What is needed
Within the data below, count the lines that include the word "Local". Provide the number and nothing further.

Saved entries
"""
(** * 1k-validators-be: the store (src/db/index.ts), the periodic jobs
      (src/jobs.ts) and their cron wrappers, embedded as Rocq functions.

    Collections are lists of documents in insertion order, queries are
    boolean predicates on documents, and every store method is a function
    from a store to a store (with its return value where the callers read
    it).  `Date.now()` is an explicit argument of each method that calls
    it. *)

From Stdlib Require Import ZArith List String Bool Lia QArith.
From Stdlib Require Import Permutation Sorted.
From Equations Require Import Equations.
Import ListNotations.

Local Open Scope Z_scope.
Local Open Scope string_scope.
Local Open Scope list_scope.

(** ** Documents *)

(** One entry of `candidate.invalidity`. *)
Record Invalidity := mkInvalidity {
  inv_valid : bool;
  inv_type : string;
  inv_updated : Z;
  inv_details : string
}.

Record RankEvent := mkRankEvent {
  re_when : Z;
  re_startEra : Z;
  re_activeEra : Z
}.

Record FaultEvent := mkFaultEvent {
  fe_when : Z;
  fe_reason : string;
  fe_prevRank : option Z
}.

(** A candidate document.  A field the document does not carry is [None]
    (JavaScript `undefined`); array fields default to the empty array. *)
Record Candidate := mkCandidate {
  c_name : string;
  c_stash : option string;
  c_kusamaStash : option string;
  c_skipSelfStake : option bool;
  c_bio : option string;
  c_telemetryId : option Z;
  c_nodeRefs : option Z;
  c_version : option string;
  c_discoveredAt : option Z;
  c_onlineSince : option Z;
  c_offlineSince : option Z;
  c_offlineAccumulated : option Z;
  c_rank : option Z;
  c_invalidity : list Invalidity;
  c_rankEvents : list RankEvent;
  c_faultEvents : list FaultEvent
}.

Record DelayedTx := mkDelayedTx {
  dt_number : Z;
  dt_controller : string;
  dt_targets : list string;
  dt_callHash : string
}.

Record ChainMetadata := mkChainMetadata {
  cm_name : string;
  cm_decimals : Z
}.

Record EraPoints := mkEraPoints {
  ep_address : string;
  ep_era : Z;
  ep_eraPoints : Z
}.

(** `{ address, eraPoints }` as the chain adapter reports a validator. *)
Record ValidatorPoints := mkValidatorPoints {
  vp_address : string;
  vp_eraPoints : Z
}.

(** A TotalEraPoints document: the fields `setTotalEraPoints` writes. *)
Record TotalEraPoints := mkTotalEraPoints {
  tep_era : Z;
  tep_totalEraPoints : Z;
  tep_validatorsEraPoints : list ValidatorPoints;
  tep_median : option Q;
  tep_average : option Q;
  tep_max : option Z;
  tep_min : option Z
}.

(** The store: one list of documents per mongoose model of class `Db`. *)
Record Db := mkDb {
  candidateModel : list Candidate;
  delayedTxModel : list DelayedTx;
  chainMetadataModel : list ChainMetadata;
  eraPointsModel : list EraPoints;
  totalEraPointsModel : list TotalEraPoints
}.

Definition emptyDb : Db := mkDb [] [] [] [] [].

(** ** The mongoose operations the store uses *)

Section Mongoose.
Context {A : Type}.

(** `Model.findOne(q)`: the first document matching [q]. *)
Definition findOne (q : A -> bool) (coll : list A) : option A :=
  List.find q coll.

(** `Model.find(q)`. *)
Definition findAll (q : A -> bool) (coll : list A) : list A :=
  List.filter q coll.

(** `Model.findOneAndUpdate(q, u)`: the first document matching [q] is
    rewritten by [u]; nothing happens when none matches (no upsert). *)
Fixpoint findOneAndUpdate (q : A -> bool) (u : A -> A) (coll : list A)
  : list A :=
  match coll with
  | [] => []
  | d :: rest =>
      if q d then u d :: rest else d :: findOneAndUpdate q u rest
  end.

(** `new Model(doc).save()`: a plain insert. *)
Definition save (d : A) (coll : list A) : list A := coll ++ [d].

(** `Model.deleteOne(q)`. *)
Fixpoint deleteOne (q : A -> bool) (coll : list A) : list A :=
  match coll with
  | [] => []
  | d :: rest => if q d then rest else d :: deleteOne q rest
  end.
End Mongoose.

(** JavaScript truthiness of the values the store tests. *)
Definition truthyNum (o : option Z) : bool :=
  match o with Some z => negb (Z.eqb z 0) | None => false end.

Definition truthyStr (o : option string) : bool :=
  match o with Some s => negb (String.eqb s "") | None => false end.

Definition truthyQ (o : option Q) : bool :=
  match o with Some q => negb (Z.eqb (Qnum q) 0) | None => false end.

(** `x || 0` on a number. *)
Definition orZero (o : option Z) : Z :=
  match o with Some z => z | None => 0 end.

(** Query filters. *)
Definition byStash (stash : string) (c : Candidate) : bool :=
  match c_stash c with Some s => String.eqb s stash | None => false end.

Definition byName (name : string) (c : Candidate) : bool :=
  String.eqb (c_name c) name.

Definition byTelemetryId (telemetryId : Z) (c : Candidate) : bool :=
  match c_telemetryId c with Some t => Z.eqb t telemetryId | None => false end.

(** `{ stash: /.*/ }`: the regular expression matches every string, and
    only strings. *)
Definition stashIsString (c : Candidate) : bool :=
  match c_stash c with Some _ => true | None => false end.

(** Field updates of a candidate document. *)
Definition set_stash (v : option string) (c : Candidate) : Candidate :=
  mkCandidate (c_name c) v (c_kusamaStash c) (c_skipSelfStake c) (c_bio c)
    (c_telemetryId c) (c_nodeRefs c) (c_version c) (c_discoveredAt c)
    (c_onlineSince c) (c_offlineSince c) (c_offlineAccumulated c) (c_rank c)
    (c_invalidity c) (c_rankEvents c) (c_faultEvents c).

Definition set_kusamaStash (v : option string) (c : Candidate) : Candidate :=
  mkCandidate (c_name c) (c_stash c) v (c_skipSelfStake c) (c_bio c)
    (c_telemetryId c) (c_nodeRefs c) (c_version c) (c_discoveredAt c)
    (c_onlineSince c) (c_offlineSince c) (c_offlineAccumulated c) (c_rank c)
    (c_invalidity c) (c_rankEvents c) (c_faultEvents c).

Definition set_skipSelfStake (v : option bool) (c : Candidate) : Candidate :=
  mkCandidate (c_name c) (c_stash c) (c_kusamaStash c) v (c_bio c)
    (c_telemetryId c) (c_nodeRefs c) (c_version c) (c_discoveredAt c)
    (c_onlineSince c) (c_offlineSince c) (c_offlineAccumulated c) (c_rank c)
    (c_invalidity c) (c_rankEvents c) (c_faultEvents c).

Definition set_bio (v : option string) (c : Candidate) : Candidate :=
  mkCandidate (c_name c) (c_stash c) (c_kusamaStash c) (c_skipSelfStake c) v
    (c_telemetryId c) (c_nodeRefs c) (c_version c) (c_discoveredAt c)
    (c_onlineSince c) (c_offlineSince c) (c_offlineAccumulated c) (c_rank c)
    (c_invalidity c) (c_rankEvents c) (c_faultEvents c).

Definition set_telemetryId (v : option Z) (c : Candidate) : Candidate :=
  mkCandidate (c_name c) (c_stash c) (c_kusamaStash c) (c_skipSelfStake c)
    (c_bio c) v (c_nodeRefs c) (c_version c) (c_discoveredAt c)
    (c_onlineSince c) (c_offlineSince c) (c_offlineAccumulated c) (c_rank c)
    (c_invalidity c) (c_rankEvents c) (c_faultEvents c).

Definition set_nodeRefs (v : option Z) (c : Candidate) : Candidate :=
  mkCandidate (c_name c) (c_stash c) (c_kusamaStash c) (c_skipSelfStake c)
    (c_bio c) (c_telemetryId c) v (c_version c) (c_discoveredAt c)
    (c_onlineSince c) (c_offlineSince c) (c_offlineAccumulated c) (c_rank c)
    (c_invalidity c) (c_rankEvents c) (c_faultEvents c).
"""
Written answer
3